The August 11 shooting represented the first bloody incident in the protracted unprotected strike that eventually saw 10 people killed, including two security guards and two policemen before August 16. Workers interviewed by the Mail & Guardian have often stated that it was these shootings that led to them taking up arms, mostly in the form of pangas, knobkerries and spears.
Tip said the union will also testify that it was Lonmin management's decision to engage rock drill operators in a wage demand that contributed to the strike, and that it tried to persuade workers to go back to work.
Lonmin, represented by Schalk Burger, is expected to agree that it engaged workers, but will provide more details about how that deal was struck. Addressing the commission, Burger said Lonmin had limited first hand knowledge of the events that transpired on the koppies, as that area was under SAPS control in the days leading up to the massacre, but they can elaborate on why police presence was intensified.
Representing the South African Police Service, advocate Ishmael Semenya said the police had often exerted their diplomatic skills in a manner which exceeded that of the other parties involved. He portrayed the police force as peacekeepers in the August 16 shootings who only used deadly fire when being charged by armed miners.
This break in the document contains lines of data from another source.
(** Phase A: the lineages to look up, as owner, spent coin and puzzle hash. *)
Definition ff_lookups (m : Mempool) (st : list (list Z * list Z * list Z) * gset (list Z)) (d : list Z * list Z) :
    list (list Z * list Z * list Z) * gset (list Z) :=
  let '(lookups, removed) := st in
  let '(spend, owner) := d in
  if bool_decide (owner ∈ removed) then st else
  match items m !! owner with
  | None => st
  | Some item =>
      let found := filter (λ b, lineage_is spend b = true) (item_coin_spends item) in
      if bool_decide (found = []) then (lookups, {[owner]} ∪ removed)
      else (lookups ++ map (λ b, (owner, spend, puzzle_hash (cs_coin (coin_spend b)))) found, removed)
  end.

(** Phase B: the newest version for each puzzle hash. *)
Definition cache_lineage (store : CoinStore) (ph : list Z) (cache : gmap (list Z) (option UnspentLineageInfo)) :
    res MempoolError.t (gmap (list Z) (option UnspentLineageInfo)) :=
  match cache !! ph with
  | Some _ => Ok cache
  | None => lineage ← from_store (get_unspent_lineage_info store ph); Ok (<[ph := lineage]> cache)
  end.
Fixpoint lookup_lineages (store : CoinStore) (l : list (list Z * list Z * list Z)) (cache : gmap (list Z) (option UnspentLineageInfo)) :
    res MempoolError.t (gmap (list Z) (option UnspentLineageInfo)) :=
  match l with
  | [] => Ok cache
  | (_, _, ph) :: l => cache ← cache_lineage store ph cache; lookup_lineages store l cache
  end.

(** Phase C: rebase the items onto the new versions. *)
Definition rebase_spend (spend : list Z) (lineage : UnspentLineageInfo) (b : BundleCoinSpend) : BundleCoinSpend :=
  if lineage_is spend b then b <| latest_singleton_lineage := Some lineage |> else b.
Definition rebase_item (spend : list Z) (lineage : UnspentLineageInfo) (item : MempoolItem) : MempoolItem :=
  item <| item_coin_spends := map (rebase_spend spend lineage) (item_coin_spends item) |>.
Record rebasing := {
  rebased_items : gmap (list Z) MempoolItem;
  rebase_removed : gset (list Z);
  index_updates : list (list Z * list Z * list Z);
}.
Definition rebase_step (cache : gmap (list Z) (option UnspentLineageInfo)) (r : rebasing) (l : list Z * list Z * list Z) : rebasing :=
  let '(owner, spend, ph) := l in
  if bool_decide (owner ∈ rebase_removed r) then r else
  match default None (cache !! ph) with
  | None => {| rebased_items := rebased_items r; rebase_removed := {[owner]} ∪ rebase_removed r; index_updates := index_updates r |}
  | Some lineage =>
      {| rebased_items := match rebased_items r !! owner with
                          | Some item => <[owner := rebase_item spend lineage item]> (rebased_items r)
                          | None => rebased_items r
                          end;
         rebase_removed := rebase_removed r;
         index_updates := index_updates r ++ [(lineage_coin_id lineage, spend, owner)] |}
  end.
(** Move an owner from one coin to another in the index. *)
Definition index_move (owner current new : list Z) (idx : gmap (list Z) (list (list Z))) : gmap (list Z) (list (list Z)) :=
  index_add owner new (index_remove owner current idx).

(** [self.admit(..).await.is_ok()] *)
Definition try_admit (store : CoinStore) (bundle : SpendBundle) (conds : SpendBundleConditions) : pool_m bool := λ m,
  match admit_bundle store bundle conds m with
  | (m, Ok _) => (m, Ok true)
  | (m, Err _) => (m, Ok false)
  | (m, Panic) => (m, Panic)
  end.
Fixpoint retry_pending (store : CoinStore) (names : list (list Z)) : pool_m (list (list Z * Z * Z)) :=
  match names with
  | [] => mret []
  | name :: names =>
      m ← pool_get;
      match pending m !! name with
      | None => retry_pending store names
      | Some entry =>
          _ ← pool_modify (λ m, m <| pending := delete name (pending m) |>);
          ok ← try_admit store (pending_bundle entry) (pending_conds entry);
          rest ← retry_pending store names;
          mret (if (ok : bool) then (name, pending_cost entry, pending_fee entry) :: rest else rest)
      end
  end.
Fixpoint retry_conflicts (store : CoinStore) (l : list (list Z * ConflictEntry)) : pool_m (list (list Z * Z * Z)) :=
  match l with
  | [] => mret []
  | (name, entry) :: l =>
      ok ← try_admit store (conflict_bundle entry) (conflict_conds entry);
      rest ← retry_conflicts store l;
      mret (if (ok : bool) then (name, conflict_entry_cost entry, conflict_fee entry) :: rest else rest)
  end.

(** The items the block spent or invalidated leave; fast-forward spends are
    rebased.  Returns the number of items dropped. *)
Definition apply_spent (store : CoinStore) (height : Z) (spent : list (list Z)) : pool_m Z :=
  m ← pool_get;
  let t := touch_spent m spent in
  let '(lookups, removed) := foldl (ff_lookups m) ([], to_remove t) (deferred_ff t) in
  cache ← pool_lift (lookup_lineages store lookups ∅);
  let r := foldl (rebase_step cache) {| rebased_items := items m; rebase_removed := removed; index_updates := [] |} lookups in
  _ ← pool_modify (λ m, m <| items := rebased_items r |>
    <| by_coin := foldl (λ idx '(new, current, owner), index_move owner current new idx) (by_coin m) (index_updates r) |>);
  _ ← pool_for (set_iter (rebase_removed r)) (λ name, _ ← pool_modify (remove_seen name); _ ← remove_inner name; mret tt);
  m ← pool_get;
  e ← pool_lift (expect (new_block height (included t) (total_cost m) (fee_estimator m)));
  _ ← pool_modify (λ m, m <| fee_estimator := e |>);
  mret (Z.of_nat (size (rebase_removed r))).

Definition new_peak (store : CoinStore) (height timestamp : Z) (spent : list (list Z)) : pool_m NewPeakResult :=
  _ ← pool_modify (set_peak height timestamp);
  m ← pool_get;
  let expired_names := map item_name (filter (λ i, is_expired height timestamp i = true) (map_iter (items m)).*2) in
  _ ← remove_all expired_names;
  dropped ← apply_spent store height spent;
  m ← pool_get;
  let eligible := map fst (filter (λ e, pending_assert_height e.2 ≤ height) (map_iter (pending m))) in
  from_pending ← retry_pending store eligible;
  entries ← drain_conflict;
  from_conflict ← retry_conflicts store entries;
  mret {| dropped := dropped; expired := zlen expired_names; admitted := from_pending ++ from_conflict |}.

(** ** [revalidate_for_reorg] *)

Definition ff_spend (item : MempoolItem) (id : list Z) : option BundleCoinSpend :=
  match bundle_coin_spend item id with
  | Some b => if has_lineage b then Some b else None
  | None => None
  end.
(** The loop over an item's removals: [None] when the item is dead, otherwise
    the fast-forward spends to rebase. *)
Fixpoint live_removals (item : option MempoolItem) (by_id : gmap (list Z) bool) (created : gset (list Z)) (l : list (list Z)) :
    option (list (list Z * list Z)) :=
  match l with
  | [] => Some []
  | id :: l =>
      let ff := match item with
                | Some item => ff_spend item id
                | None => None
                end in
      match by_id !! id with
      | None => if bool_decide (id ∈ created) then live_removals item by_id created l else None
      | Some spent =>
          match ff with
          | Some b => rest ← live_removals item by_id created l; Some ((id, puzzle_hash (cs_coin (coin_spend b))) :: rest)
          | None => if (spent : bool) then None else live_removals item by_id created l
          end
      end
  end.
(** The newest versions the rebases need; [false] when one is gone. *)
Fixpoint rebases_live (store : CoinStore) (l : list (list Z * list Z)) (cache : gmap (list Z) (option UnspentLineageInfo)) :
    res MempoolError.t (gmap (list Z) (option UnspentLineageInfo) * bool) :=
  match l with
  | [] => Ok (cache, true)
  | (_, ph) :: l =>
      cache ← cache_lineage store ph cache;
      match default None (cache !! ph) with
      | None => Ok (cache, false)
      | Some _ => rebases_live store l cache
      end
  end.
(** [iter_mut().find(..)], then the assignment *)
Fixpoint set_lineage (id : list Z) (lineage : UnspentLineageInfo) (l : list BundleCoinSpend) : list BundleCoinSpend :=
  match l with
  | [] => []
  | b :: l => if bool_decide (spend_id b = id) then b <| latest_singleton_lineage := Some lineage |> :: l else b :: set_lineage id lineage l
  end.
Definition rebase_one (name : list Z) (cache : gmap (list Z) (option UnspentLineageInfo)) (r : list Z * list Z) (m : Mempool) : Mempool :=
  let '(id, ph) := r in
  match default None (cache !! ph) with
  | None => m
  | Some lineage =>
      match items m !! name with
      | None => m
      | Some item =>
          match bundle_coin_spend item id with
          | None => m
          | Some b =>
              let m := m <| items := <[name := item <| item_coin_spends := set_lineage id lineage (item_coin_spends item) |>]> (items m) |> in
              match latest_singleton_lineage b with
              | None => m
              | Some old =>
                  if bool_decide (lineage_coin_id old = lineage_coin_id lineage) then m
                  else m <| by_coin := index_move name (lineage_coin_id old) (lineage_coin_id lineage) (by_coin m) |>
              end
          end
      end
  end.

(** The loop over the snapshot: the cache of lineages and the names to drop. *)
Fixpoint revalidate_items (store : CoinStore) (l : list (list Z * list (list Z))) (cache : gmap (list Z) (option UnspentLineageInfo))
    (drop : list (list Z)) : pool_m (list (list Z)) :=
  match l with
  | [] => mret drop
  | (name, removals) :: l =>
      records ← pool_lift (from_store (get_coin_records store removals));
      let by_id := foldl (λ m r, <[coin_id (record_coin r) := record_spent r]> m) ∅ records in
      m ← pool_get;
      let created := match items m !! name with
                     | Some item => list_to_set (map coin_id (additions_for_conditions (item_conds item) []))
                     | None => ∅
                     end in
      match live_removals (items m !! name) by_id created removals with
      | None => revalidate_items store l cache (drop ++ [name])
      | Some rebases =>
          '(cache, live) ← pool_lift (rebases_live store rebases cache);
          if (live : bool) then
            _ ← pool_modify (λ m, foldl (λ m r, rebase_one name cache r m) m rebases);
            revalidate_items store l cache drop
          else revalidate_items store l cache (drop ++ [name])
      end
  end.
Definition revalidate_for_reorg (store : CoinStore) : pool_m Z :=
  _ ← pool_modify (λ m, m <| seen := ∅ |> <| seen_order := [] |>);
  m ← pool_get;
  drop ← revalidate_items store (map (λ '(_, i), (item_name i, item_removals i)) (map_iter (items m))) ∅ [];
  _ ← remove_all drop;
  mret (zlen drop).
End ops.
He added that the SAPS will testify that some of the killings in the other koppies occurred as the police responded to gunfire they did not realise was friendly fire.
Semenya revealed that the police would not be able to give full details of the killings that took place in the other koppies following the initial blast of gunfire as the police had not finalised the ballistic reports.
The commission continues until Tuesday.
'Tragedy could have been averted'
Semenya also said evidence would prove that Lonmin, protesters, rival trade unions, and the mineral resources department could have avoided the August "bloodshed".
"At the outset we stated that the failure by other parties to play their roles cannot be justification for the loss of lives in Marikana.
"However, this failure cannot be ignored if we are to learn from this event and to ensure that they do not re-occur. This tragedy could have been averted had the parties involved played their proper roles," said Semenya.
There was evidence that Lonmin had previously struck a wage deal outside collective bargaining processes with workers in July 2012.
Later on, the company "steadfastly" refused to engage workers over another wage dispute in August.
"They [Lonmin] contended that the protest was illegal and they were not willing to negotiate outside bargaining processes. This inconsistent approach might have sent a wrong message to the workers," he said.
"The workers believed they could achieve much more following a violent protest. Lonmin caused this (problem)," said Semenya.
The company had not done enough, as stipulated in the mining charter, to provide adequate, proper accommodation for its employees. The mineral resources department was also fingered for failing to enforce implementation of the housing and living conditions standards developed in 2009.
"The apparent failure to monitor progress [on the implementation] could very well have contributed to the events which culminated in this tragedy," said Semenya.
He also submitted that prior to the bloodshed of August 16, violent clashes had been reported between the National Union of Mineworkers and the Association of Mineworkers and Construction Union (Amcu).
"The question which arises is 'what role did the union leaders play to calm down the situation?'. We will argue that nothing or little was done by the leaders," he said.
Referring to the illegal gatherings which degenerated to the violent clashes, Semenya said evidence would prove that citizens' right to assemble freely, "could not be ascertained outside the perimeters of the law".
"The carrying of arms [by protesters], charging at police, the destruction of property, killing of police officers and security guards cannot be justified in a constitutional democracy.
"It will be argued that unions have a moral duty to instil discipline among their members," said Semenya.
Police opened fire while trying to disperse a group encamped on a hill in Nkaneng, killing 34 mineworkers and wounding 78 on August 16.
The workers had been carrying knobkerries, pangas, sticks, and iron rods.
Workers at the mine went on strike on August 10, demanding a monthly salary of R12,500. Within four days, 10 people had been killed, two of them policemen and two security guards.
Semenya said police evidence would show that some protesters had wanted a "bloodbath", and that police had set out to perform to the best of their abilities in a difficult situation.